The chalice in the Mass kit presents an intriguing mystery because attached to its base is what appears to be the set of a diamond wedding ring! Engraved inscriptions underneath the base offer more concrete information: "Rev. John J. Mitty from Will In Memory of our Dead Ut nobis et illis proficiat ad salutem in vitam aeternam. Amen Dec. 22, 1906" and "Rev. Edward J. J. Mitty, April 26, 1950. Mihi vivere Christus est." My not-so-good Latin would yield the following translations: "In order that it may lead us and them to safety in eternal life," and "To me to live is Christ." (Philippians 1:21) That scriptural quotation was the motto of the Dunwoodie seminary in Yonkers, New York, where both Mittys trained for the priesthood, and it became Bishop Mitty's episcopal motto as well. But who was "Will," and what is the significance of the dates?
For that, I Googled Edward John J. Mitty and found his New York Times obituary from last November. It was a rich source. "Will" turns out to be his father William F. Mitty, Bishop Mitty's older brother. The obit indicates that Edward was ordained by his uncle on April 26, 1950, so the chalice was apparently an ordination gift of the bishop's chalice that had been given him by his brother, Edward's father, in 1906, on the occasion of his own ordination.

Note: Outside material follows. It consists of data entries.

Inductive node :=
| File (content : string)
| Dir (entries : gmap string node).

Module Fs.

(** Resolving a path: [ENOENT] when a component is missing, [ENOTDIR]
    when the walk has to go through a regular file. *)
Fixpoint stat (p : Path) (n : node) : Exn + node :=
  match p with
  | [] => inr n
  | x :: p' =>
      match n with
      | File _ => inl NotADirectoryError
      | Dir es =>
          match es !! x with
          | Some n' => stat p' n'
          | None => inl FileNotFoundError
          end
      end
  end.

(** [os.path.exists] *)
Definition exists_ (p : Path) (n : node) : bool :=
  match stat p n with inr _ => true | inl _ => false end.

Definition is_dir (p : Path) (n : node) : bool :=
  match stat p n with inr (Dir _) => true | _ => false end.

(** [open(p, 'r').read()] *)
Definition read (p : Path) (n : node) : Exn + string :=
  match stat p n with
  | inl e => inl e
  | inr (File c) => inr c
  | inr (Dir _) => inl IsADirectoryError
  end.

(** [open(p, 'w').write(c)]: the file is created or truncated, its
    directory has to be there already. *)
Fixpoint write (p : Path) (c : string) (n : node) : Exn + node :=
  match p with
  | [] =>
      match n with
      | File _ => inr (File c)
      | Dir _ => inl IsADirectoryError
      end
  | x :: p' =>
      match n with
      | File _ => inl NotADirectoryError
      | Dir es =>
          match es !! x with
          | Some n' =>
              match write p' c n' with
              | inr n'' => inr (Dir (<[x := n'']> es))
              | inl e => inl e
              end
          | None =>
              match p' with
              | [] => inr (Dir (<[x := File c]> es))
              | _ :: _ => inl FileNotFoundError
              end
          end
      end
  end.

End Fs.

(* ===================================================================== *)
(** ** Parsed TOML and Python dictionaries *)
(* ===================================================================== *)

(** What the module can tell apart in a parsed TOML value: a string, a
    table (a Python [dict]) and anything else (numbers, booleans, arrays,
    dates). *)
Inductive toml :=
| TStr (s : string)
| TTable (d : list (string * toml))
| TOther (tag : string).

(** A [dict] keeps its keys in insertion order. *)
Abbreviation dict := (list (string * toml)).

Module Dict.

Definition keys (d : dict) : list string := map fst d.

Fixpoint lookup (k : string) (d : dict) : option toml :=
  match d with
  | [] => None
  | (k', v) :: d' => if String.eqb k' k then Some v else lookup k d'
  end.

(** [k in d] *)
Definition mem (k : string) (d : dict) : bool :=
  match lookup k d with Some _ => true | None => false end.

(** [del d[k]] *)
Fixpoint del (k : string) (d : dict) : dict :=
  match d with
  | [] => []
  | (k', v) :: d' => if String.eqb k' k then del k d' else (k', v) :: del k d'
  end.

(** [d[k] = v]: an existing key keeps its position, a new one goes last. *)
Fixpoint set (k : string) (v : toml) (d : dict) : dict :=
  match d with
  | [] => [(k, v)]
  | (k', v') :: d' =>
      if String.eqb k' k then (k', v) :: d' else (k', v') :: set k v d'
  end.

(** [{**a, **b}] *)
Definition merge (a b : dict) : dict :=
  fold_left (fun acc e => set (fst e) (snd e) acc) b a.

End Dict.

(* ===================================================================== *)
(** ** Processes, events, worlds and hosts *)
(* ===================================================================== *)

Inductive Prog :=
| ProgPath (p : Path)       (* an executable named by its path *)
| ProgName (name : string). (* a bare name, searched by the host *)

Inductive Proc :=
| Exec (prog : Prog) (args : list string) (capture : bool)
| Shell (cmd : string) (executable : option string).

(** What a process that ran leaves behind. *)
Record Completed := mkCompleted {
  proc_fs : node;
  proc_stdout : string;
  returncode : Z
}.

Inductive Event :=
| EvPrint (line : string)
| EvSpawn (p : Proc)
| EvVenvCreate (dir : Path)
| EvWrite (path : Path) (content : string).

Record World := mkWorld {
  fs : node;
  trace : list Event
}.

Definition emit (e : Event) (w : World) : World :=
  {| fs := fs w; trace := trace w ++ [e] |}.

Why was the chalice willed to us, a diocese where Bishop Mitty served only six years, and not to San Francisco, where he served twenty-nine years? Edward Mitty was a lifelong New Yorker who may never even have visited his uncle in Salt Lake City. That mystery remains unsolved; even history detectives don't have all the answers!

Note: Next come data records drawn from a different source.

Lemma tick_subscribes :
  ensures (tick args) (both sumo2carla_new_subscribed carla2sumo_new_subscribed).
Proof.
  apply tick_ensures; try apply _.
  - unfold do. subscribed_body INVALID_ACTOR_ID.
  - unfold do. subscribed_body INVALID_ACTOR_ID.
  - intros i. unfold spawn_sumo_actor. subscribed_body i.
  - intros i. unfold destroy_sumo_actor. subscribed_body i.
  - intros i. unfold update_sumo_actor. subscribed_body i.
  - intros i. unfold update_carla_traffic_light. subscribed_body i.
  - intros i. unfold spawn_carla_actor. subscribed_body i.
  - intros i. unfold destroy_carla_actor. subscribed_body i.
  - intros i. unfold update_carla_actor. subscribed_body i.
  - intros i. unfold update_sumo_traffic_light. subscribed_body i.
Qed.

(** X3.  Subscriptions follow the tables.  Whatever its outcome, a tick
    leaves in [sumo2carla_ids] only entries that were there before or whose
    key it has passed to [sumo.subscribe], and in [carla2sumo_ids] only
    entries that were there before or whose value, the SUMO mirror, it has
    passed to [sumo.subscribe]. *)
Theorem new_entries_are_subscribed st r st' evs :
  tick args st = (r, st', evs) →
  (∀ k m, sumo2carla_ids st' !! k = Some m →
          sumo2carla_ids st !! k = Some m ∨ k ∈ omap subscribed evs) ∧
  (∀ k m, carla2sumo_ids st' !! k = Some m →
          carla2sumo_ids st !! k = Some m ∨ m ∈ omap subscribed evs).
Proof. intros E. by apply tick_subscribes in E. Qed.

And the ring? Linking that with the "our Dead," the illis of the inscriptions, we can reasonably speculate that it must be the stone from the wedding ring of the mother of the Mitty brothers. And I'm sorry to have to report that it's not a diamond: I had a jeweler test it, and it turns out to be zirconium, a less expensive diamond lookalike which in fact was in my own mother's wedding ring. History doesn't always produce the romantic endings we want!